● Work instruction
Copy all the lines of the data that include the word "MapWrite".

Records from a dataset:
Lemma map_write_ok jobs s k p j part ps :
  inv_with jobs s -> s_procs s !! k = Some p -> wp_crashed p = false -> wid p <> -1 ->
  wp_pc p = MapWrite j (part :: ps) ->
  inv_with jobs (set_files (set_proc s k (set_pc p (MapWrite (j + 1) ps)))
    (append_file (s_files s) (mr_name (wid p) j) (encode_all part))).
Proof.
  intros Hinv Hk Hc Hid Hpc. pose proof (list_elem_of_lookup_2 _ _ _ Hk) as Hin.
  destruct (running_member jobs s p Hinv Hin Hc Hid) as (Hreg & Hn & Ha & Hok & Hf).
  unfold MRSystemProof.pc_ok in Hok. rewrite Hpc in Hok. destruct Hok as (i & Ho & Hfr & Hj0 & Hps).
  pose proof Ho as (_ & _ & _ & Hkey & t & Ht & Hst & Hw).
  assert (0 <= wid p) as Hwid by (unfold registered in Hreg; lia).
  set (parts := _ <$> _) in Hps.
  assert (parts !! Z.to_nat j = Some part /\ ps = drop (Z.to_nat (j + 1)) parts) as [Hpart Hrest].
  { rewrite <- (Nat.add_0_r (Z.to_nat j)) at 1. rewrite <- lookup_drop, <- Hps. split; [done|].
    replace (Z.to_nat (j + 1)) with (Z.to_nat j + 1)%nat by lia. rewrite <- drop_drop, <- Hps. done. }
  assert (part = filter (in_part n j) (pairs mapf input (wt_Key (wp_worker p)))) as Heq.
  { unfold parts in Hpart. rewrite list_lookup_fmap in Hpart. apply fmap_Some in Hpart as (j' & Hj' & ->).
    apply lookup_seq in Hj' as [-> _]. cbn. by rewrite Z2Nat.id by lia. }
  apply (inv_update jobs s k p); [done..| |apply Hinv| | |].
  - apply coord_ok_append; [done|]. apply Hinv.
  - apply files_inv_append; [apply Hinv|done].
  - intros q _ Hq Hqid Hne. eapply (frame_map jobs s (wid p) i t); try done.
    + intros r _. apply append_other. destruct Hq as [(? & _)|(Hqr & _)]; [done|].
      unfold registered in Hqr. intros [? _]%mr_name_inj; [done|lia..].
    + intros r. apply append_other. intros Hx. symmetry in Hx. by apply mr_name_out in Hx.
  - apply member_intro; try done.
    + cbn. exists i. split_and!; [done..|lia|done].
    + intros _ r Hr. destruct (Hf ltac:(congruence) r Hr) as [H1 H2].
      change (wid (set_pc p (MapWrite (j + 1) ps))) with (wid p). unfold in_progress, begun in *. rewrite Hpc in *. cbn [wp_pc set_pc wp_worker].
      unfold append_file. destruct (decide (r = j)) as [->|Hne].
      * rewrite lookup_insert_eq. cbn [from_option]. rewrite Z.ltb_irrefl, app_nil_r in H1.
        rewrite (proj2 (Z.ltb_lt j (j + 1))) by lia. rewrite H1, encode_all_app, Heq. split; [done|eauto].
      * rewrite lookup_insert_ne by (intros [_ ?]%mr_name_inj; [lia|done..]). rewrite H1.
        assert ((r <? j + 1) = (r <? j)) as -> by lia. split; [done|].
        intros [?|?]; apply H2; [by left|right; lia].
Qed.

● Answer section
  wp_pc p = MapWrite j (part :: ps) ->
  inv_with jobs (set_files (set_proc s k (set_pc p (MapWrite (j + 1) ps)))
      change (wid (set_pc p (MapWrite (j + 1) ps))) with (wid p). unfold in_progress, begun in *. rewrite Hpc in *. cbn [wp_pc set_pc wp_worker].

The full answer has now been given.